New York-Presbyterian/Weill Cornell Medical Center New York, NY
Rochelle Wong, MD1, Parul Shukla, MD, MS, FRCS2, Lihui Qin, MD, PhD3, David Wan, MD2; 1New York-Presbyterian/Weill Cornell Medical Center, New York, NY; 2Weill Cornell Medical College, Cornell University, New York, NY; 3Weill Cornell Medicine, New York, NY
Introduction: Microscopic colitis (MC) is a common, though underdiagnosed, cause of non-bloody watery diarrhea. MC’s two subtypes, collagenous and lymphocytic, are differentiated based on histology. Despite MC’s increasing incidence, understanding of the disease remains limited1.

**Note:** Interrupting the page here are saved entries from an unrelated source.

(** ** Reachable states *)

(** A handler leaves [running] alone. *)
Lemma running_cancel pm : running (cancelInFlight pm) = running pm.
Proof. unfold cancelInFlight. by destruct (dialCtx pm). Qed.
Lemma running_cycle now pm : running (startConnectCycle now pm) = running pm.
Proof.
  rewrite <-(running_cancel pm). unfold startConnectCycle. cbv zeta. generalize (cancelInFlight pm). intros p.
  rewrite <-(eq_refl : running (set_state PeerConnecting p) = running p).
  destruct (bool_decide (state p = PeerConnected));
    (destruct (match candidateTransports _ with [] => _ | _ :: _ => _ end) as [|x [|y l]]; reflexivity).
Qed.
Lemma running_close p : running (closeCurrent p) = running p.
Proof. unfold closeCurrent. destruct (_ !! _) as [t|]; [by destruct (conn t) | done]. Qed.
Lemma running_expiry now pm : running (checkQuarantineExpiry now pm) = running pm.
Proof. unfold checkQuarantineExpiry. cbv zeta. destruct (_ && _); [by rewrite running_cycle | done]. Qed.
Lemma running_result now r pm : running (handleDialResult now r pm) = running pm.
Proof.
  unfold handleDialResult. destruct (negb _); [by destruct (r_conn r)|].
  destruct (r_conn r) as [[c lat]|].
  - cbn [running set_state set_retryTimer stopRetry stopHappyEyeballs set_happyEyeballsTimer]. rewrite running_cancel.
    cbn [running set_currentTransport]. destruct (_ && _); [by rewrite running_close | done].
  - destruct (bool_decide _); [|done]. unfold onAllDialsFailed.
    destruct (candidateTransports _); [by rewrite running_expiry | done].
Qed.
Lemma running_probes now probe a order pm : running (foldl (fun pm n => probe_one now probe a n pm) pm order) = running pm.
Proof.
  revert pm. induction order as [|n order IH]; intros pm; cbn [foldl]; [done|]. rewrite IH. unfold probe_one.
  destruct (_ !! n) as [ts|]; [|done]. destruct (negb _); [done|]. destruct (probe n); [done..|]. by destruct (String.eqb n a).
Qed.
Lemma running_tick now order probe pm : running (onProbeTick now order probe pm) = running pm.
Proof.
  unfold onProbeTick. destruct (state pm); [done | |].
  - cbv zeta. destruct (_ && _); rewrite ?running_cycle; apply running_expiry.
  - unfold probeAndEvaluate. rewrite <-(running_probes now probe (currentTransport pm) order pm).
    generalize (foldl (λ (pm0 : PeerManager) (n : string), probe_one now probe (currentTransport pm) n pm0) pm order). intros p.
    unfold evaluatePathSwitching. destruct (String.eqb _ _); [done|]. destruct (_ !! _); [|done]. cbv zeta. destruct (_ || _); [done|].
    destruct (foldl _ _ _) as [[n s]|]; [|done]. destruct (Qlt_bool _ _); [|done]. destruct (_ <=? _); [|done].
    unfold triggerSwitch. rewrite running_cycle. cbn [running set_state set_currentTransport set_cfg]. by rewrite running_close.
Qed.

Definition stopped_ok (pm : PeerManager) : Prop := running pm = false -> state pm = PeerDisconnected.

Lemma run_case_stopped now e pm pm' : run_case now e pm = Some pm' -> stopped_ok pm'.
Proof.
  unfold run_case. destruct (running pm) eqn:Er; [|done]. cbn [negb]. unfold stopped_ok.
  destruct e as [| | | |order probe| |].
  - destruct (ctxDone pm); [|done]. by take.
  - take. unfold handleReconnect. cbv zeta. rewrite running_cycle.
    cbn [running set_state set_retryTimer stopRetry stopHappyEyeballs set_happyEyeballsTimer]. rewrite running_cancel. cbn. congruence.
  - by take.
  - destruct (results pm); [done|]. take. rewrite running_result. cbn. congruence.
  - take. rewrite running_tick. congruence.
  - destruct (happyEyeballsTimer pm); [|done]. destruct (_ <=? _); [|done]. take. unfold startFallbackDial.
    destruct (list.head _); [|cbn; congruence]. destruct (dialCtx _); cbn; congruence.
  - destruct (retryTimer pm); [|done]. destruct (_ <=? _); [|done]. take. rewrite running_cycle. cbn. congruence.
Qed.

Lemma inv_Start now pm pm' :
  inv pm -> stopped_ok pm -> running pm = false -> Start now pm = Ok pm' -> inv pm' /\ stopped_ok pm'.
Proof.
  intros Hi Hs Hr. unfold Start. destruct (started pm); [done|].
  destruct (TransportNames (cfg pm)) eqn:E; [done|].
  match goal with |- Ok ?x = _ -> _ => intros H; assert (pm' = x) as -> by congruence end. split.
  - apply inv_startConnectCycle. specialize (Hs Hr). destruct Hi as [? ? ? ? Hheld ? Hd ? ? ?].
    split; try done; cbn; [intros n ts c Ht Hc; destruct (Hheld n ts c Ht Hc); congruence |].
    intros _. apply Hd. by rewrite Hs.
  - unfold stopped_ok. by rewrite running_cycle.
Qed.

Lemma inv_New c : "" ∉ TransportNames c -> inv (NewPeerManager c).
Proof.
  intros Hc. assert (forall n ts, transportStates (NewPeerManager c) !! n = Some ts -> n ∈ TransportNames c /\ conn ts = None /\
     quarantineN ts = 0 /\ subState ts = TransportSubActive) as Hm.
  { intros n ts. unfold NewPeerManager. cbv zeta. cbn [transportStates TransportNames].
    intros (m & [= -> ->] & Hin)%elem_of_list_to_map_2%list_elem_of_fmap. done. }
  split; try done.
  - by intros n [ts (Hn & _)%Hm] ->.
  - intros n ts k (_ & ? & _)%Hm. congruence.
  - split; [constructor | by intros k ?%elem_of_nil].
  - intros n ts (_ & _ & Hq & Hs)%Hm. split; [lia | congruence].
Qed.

(** C10. The states of a peer manager that can be reached, whatever transports
    answer and in whatever order: a transport holds a connection exactly when
    it is the current one of a connected manager, its connection is open and
    is not also waiting in the result channel, no two results carry the same
    connection, a manager that is not connected has no current transport, and
    a quarantined transport is dated by its cycle and is below the blackout
    threshold. *)
Theorem peer_manager_invariant c x :
  "" ∉ TransportNames c -> reachable c x -> inv x.2 /\ stopped_ok x.2.
Proof.
  intros Hc Hr. induction Hr as [now|x y Hx [Hi Hs] Hstep]; [by split; [apply inv_New|]|].
  destruct Hstep as [now e pm pm' H | now pm pm' Hrun H | now pm | now i o b pm pm' H | now t pm _]; cbn [snd] in *.
  - split; [by eapply inv_run_case | by eapply run_case_stopped].
  - by eapply inv_Start.
  - unfold Stop. destruct (started pm); [|done]. split; [|exact Hs]. clear Hs. same.
  - split; [by eapply inv_finish_dial|]. revert H. unfold finish_dial. destruct (dials pm !! i); [|done]. cbv zeta.
    destruct b; [|destruct (ctx_cancelled _ _); [by take | done]].
    destruct (_ <? _)%nat; [|done]. take. by destruct o.
  - done.
Qed.

(** ** Executions that can be computed *)

Inductive command : Type :=
| CRun (e : event) | CStart | CStop | CDial (i : nat) (outcome : option Z) (deliver : bool) | CTime (t : Z).
Definition exec1 (x : Z * PeerManager) (k : command) : option (Z * PeerManager) :=
  let '(now, pm) := x in
  match k with
  | CRun e => (fun pm => (now, pm)) <$> run_case now e pm
  | CStart => if running pm then None
              else match Start now pm with Ok pm => Some (now, pm) | Err _ => None end
  | CStop => Some (now, Stop pm)
  | CDial i o b => (fun pm => (now, pm)) <$> finish_dial i o b pm
  | CTime t => if now <=? t then Some (t, pm) else None
  end.
Definition exec (l : list command) (x : Z * PeerManager) : option (Z * PeerManager) :=
  foldl (fun o k => x ← o; exec1 x k) (Some x) l.

Lemma exec1_step x k y : exec1 x k = Some y -> step x y.
Proof.
  destruct x as [now pm], k as [e | | | i o b | t]; cbn [exec1].
  - destruct (run_case now e pm) eqn:E; [|done]. intros [= <-]. by eapply step_run.
  - destruct (running pm) eqn:Er; [done|]. destruct (Start now pm) eqn:E; [|done]. intros [= <-]. by apply step_start.
  - intros [= <-]. apply step_stop.
  - destruct (finish_dial i o b pm) eqn:E; [|done]. intros [= <-]. by eapply step_dial.
  - destruct (Z.leb_spec now t); [|done]. intros [= <-]. by apply step_time.
Qed.
Lemma exec_reachable c l x y : reachable c x -> exec l x = Some y -> reachable c y.
Proof.
  revert x. induction l as [|k l IH]; intros x Hx; cbn; [by intros [= <-]|].
  destruct (exec1 x k) as [z|] eqn:E.
  - apply IH. eapply reach_next; [exact Hx | by eapply exec1_step].
  - clear IH E. by induction l.
Qed.

Definition two_transports : PeerManagerConfig := set_TransportNames ["udp"; "reality"] DefaultPeerManagerConfig.
(** The first dial is slow, the hedged one wins. *)
Definition hedged_win : list command :=
  [CStart; CTime (5 * second); CRun EvHappyEyeballs; CDial 1 (Some (80 * 10 ^ 6)) true; CRun EvResult].
(** What the first dial reports once it is cancelled. *)
Definition loser_reports : list command := [CDial 0 None true; CRun EvResult].

Definition hedged_leak : list command :=
  hedged_win ++ loser_reports ++ [CTime (8 * second); CRun EvRetry; CTime (13 * second); CRun EvHappyEyeballs;
    CDial 1 (Some (80 * 10 ^ 6)) true; CRun EvResult; CDial 0 None false].

Lemma peer_manager_invariant_witness :
  match exec hedged_win (0, NewPeerManager two_transports) with
  | Some x => inv x.2 /\ state x.2 = PeerConnected /\ currentTransport x.2 = "reality"%string
  | None => False
  end.
Proof.
  destruct (exec hedged_win (0, NewPeerManager two_transports)) as [x|] eqn:E; [|vm_compute in E; discriminate].
  split.
  - apply (peer_manager_invariant two_transports x); [|exact (exec_reachable _ _ _ _ (reach_new _ 0) E)].
    apply (bool_decide_unpack _). vm_compute. exact I.
  - vm_compute in E. injection E as <-. by split.
Defined.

Methods: A 67-year-old woman with hyperlipidemia on simvastatin and rectal prolapse status post rectopexy and sigmoidectomy 4 weeks prior presented with new diarrhea. She had up to 15 large, watery bowel movements per day, regardless of fasting or time of day. Stool studies were negative for infection. Physical exam had no prolapse. Past colonoscopies showed internal hemorrhoids, and recently resected colon specimen only had microscopic prolapse findings. Colonoscopy performed 3-months post-surgery showed healthy appearing mucosa, but biopsy revealed collagenous colitis (CC) (Fig. 1, 2). Budesonide was started for 8 weeks with dramatic clinical improvement. Simvastatin was stopped as possible trigger of CC. Her diarrhea recurred while tapering off budesonide, necessitating an extended course and slower taper. Discussion: MC is a chronic inflammatory disease of unclear pathogenesis. Known risk factors include increasing age, female sex, and certain medications (NSAIDs, statins, proton-pump inhibitors)1. Though there is no known association between rectal prolapse or sigmoidectomy with development of MC, post-surgical changes in gut microbiota may have contributed (similar to dysbiosis implicated in inflammatory bowel disease)2. The treatment aim is to induce clinical remission. While steroid-sparing agents are available, budesonide is most effective3. Patients with baseline higher stool frequency ( >5/day) have higher risk of symptom relapse with tapering budesonide, and may need long-term maintenance therapy4.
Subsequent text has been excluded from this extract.